Typically, if we were to use media queries, we would have to write something like this if we wanted to target the logo class in the tablet breakpoint. It doesn’t look too bad when isolated like this, but can get quite messy on larger projects.

@media (min-width: 601px) and (max-width: 992px){
   .logo {
       width: 150px;

Using Media Queries with Sass

Amidst all the buzz around css-in-js, I’m still a big fan of using Sass to write my styles. I use Sass rather than SCSS due to my preference for the cleaner syntax (no brackets, like Python!).

We will use Mixins and Variables, two properties of Sass to make responsive design a breeze (kind of).

Creating the Mixins

Mixins are a feature in Sass that can be likened to functions in normal programming, it allows us to write a block of code that we can reuse. We will create mixins that we will use instead of re-writing media queries, this means that once we have created our mixins, we won’t have to stumble around our code looking for the specific breakpoints required for a tablet screen.

First of all, we’ll create variables that define the maximum breaking point (in pixels) for mobile and tablet. We don’t need to define a variable for desktop, since we can say assume anything greater than the tablet breaking point is desktop.

$tablet-width: 992px // max tablet width
$mobile-width: 600px // max mobile width

We can then use these variables to create our mixins as shown below.

@mixin mobile
  @media (max-width: #{$mobile-width})

@mixin tablet
  @media (min-width: #{$mobile-width + 1px}) and (max-width: #{$tablet-width})

@mixin desktop 
  @media (min-width: #{$tablet-width + 1px})

Depending on whether you take a mobile or desktop first approach (or even tablet), you can simply ignore using the mixin for that particular screen and write your base styles aimed for that screen whilst using the mixins to adjust your design for the other screens.

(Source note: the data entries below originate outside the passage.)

Lemma netEarnings_NaN_iff_witness :
  netEarningsPrevMonthOf
    (Some (samplePerson (Some "active") None [] nullCostsSeries (Some "800")))
  = "NaN EUR".
Proof.
  apply (proj2 (netEarnings_NaN_iff previousMonthLabel
                  (Some (samplePerson (Some "active") None [] nullCostsSeries
                           (Some "800")))
                  (entry "2024-06" "1200") "2024-06" eq_refl eq_refl eq_refl)).
  left. exists (entry "2024-05" "null"), "null".
  repeat split. discriminate.
Defined.

Lemma netEarnings_gap_witness :
  netEarningsPrevMonthOf
    (Some (samplePerson (Some "active") None [] gapSeries (Some "800")))
  = toFixed (sub zero (parseSafeFloat (Some "800"))) 2 ++ " EUR".
Proof.
  apply (proj1 (netEarnings_gap previousMonthLabel
                  (Some (samplePerson (Some "active") None [] gapSeries (Some "800")))
                  (entry "2024-06" "1200") "2024-06"
                  eq_refl eq_refl eq_refl eq_refl)).
Defined.

Lemma earningsPrevMonth_first_match_witness :
  earningsPrevMonth
    ([entry "2024-04" "900"]
       ++ {| month := Some "2024-05"; costs := None |}
       :: [entry "2024-05" "1000"; entry "2024-06" "1200"]) "2024-05"
  = zero.
Proof.
  apply (proj2 (earningsPrevMonth_first_match
                  [entry "2024-04" "900"]
                  [entry "2024-05" "1000"; entry "2024-06" "1200"]
                  {| month := Some "2024-05"; costs := None |} "2024-05"
                  eq_refl eq_refl)).
  reflexivity.
Defined.

Lemma empty_potentialEarnings_hides_costs_witness :
  netEarningsPrevMonthOf
    (Some (personWithCosts
             {| CostsByMonth.potentialEarningsByMonth := Some [];
                CostsByMonth.costsByMonth := Some exampleSeries |}))
  = "- EUR".
Proof.
  apply (empty_potentialEarnings_hides_costs previousMonthLabel
           (personWithCosts
              {| CostsByMonth.potentialEarningsByMonth := Some [];
                 CostsByMonth.costsByMonth := Some exampleSeries |})
           {| CostsByMonth.potentialEarningsByMonth := Some [];
              CostsByMonth.costsByMonth := Some exampleSeries |});
    reflexivity.
Defined.
(** * rlog_generator.utils: function resolution and template rendering

    A shallow embedding of [src/rlog_generator/utils.py].  Python values,
    exceptions and the interpreter state the module touches (its own global
    namespace, the provider registry, the random source, the clock, the file
    system and the import system) are modelled explicitly; every function of
    the module becomes a state-passing function that either returns a value
    and a successor state or raises an exception.

    Strings are [string]s whose characters stand for the code points 0..255. *)

From Stdlib Require Import ZArith Ascii String List Lia.
From Stdlib Require Import DecimalString HexadecimalString.
From Stdlib Require Import Floats.SpecFloat.
From stdpp Require Import base option list strings gmap.
(** The keys 0 and 1 of a dictionary [{0: a, 1: a, 2: b, 3: b}]. *)
Definition low_key (k : nat) : bool := Nat.ltb k 2.

(** In [{0: 0, 1: 0, 2: self.width, 3: self.width}] the zeros are ints.
    The width has the dtype of the point array, or is the number given to
    the constructor; it is taken for a float, which loses nothing: were it
    an int, the dictionary would hold ints only, and the cast to an integer
    dtype leaves them as they are. *)
Definition Quadrilateral_mapped_rectangle_points (self : Quadrilateral)
  : outcome points :=
  w <- Quadrilateral_width self ;;
  h <- Quadrilateral_height self ;;
  Quadrilateral_map_to_points_ordering self
    (dict4_get 0 0 w w) low_key (dict4_get 0 0 h h) low_key.

(** [self.set(points=points)] *)
Definition Quadrilateral_set_points (self : Quadrilateral) (ps : points) : Quadrilateral :=
  mkQuadrilateral ps (_height self) (_width self).

Definition point_add (p d : point) : point := (fst p + fst d, snd p + snd d).
Definition point_mul (p d : point) : point := (fst p * fst d, snd p * snd d).

(** [np.maximum(v, 0)] *)
Definition np_maximum0 (v : Q) : Q := if Qlt_bool v 0 then 0 else v.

So far, we’ve created mixins that target mobile, tablet and desktop screens. You can of course combine media queries to allow you to specify rules for more than one screen size at a time, helping to reducing code duplication.

@mixin mobile-and-tablet
  @media (max-width: #{$tablet-width})

@mixin tablet-and-desktop
  @media (min-width: #{$mobile-width + 1px})

Using the mixins

As you can see in the code below, the mixin approach to media queries is much cleaner than the one we saw with plain CSS earlier in the post.

	width: 100px
	@include tablet
		width: 150px
	@include desktop
		width: 200px

This is also an example of how you’d use the mixins if you were taking a mobile first approach. As you can see, there’s no need to use the mobile mixin, since our default styles are written for mobile.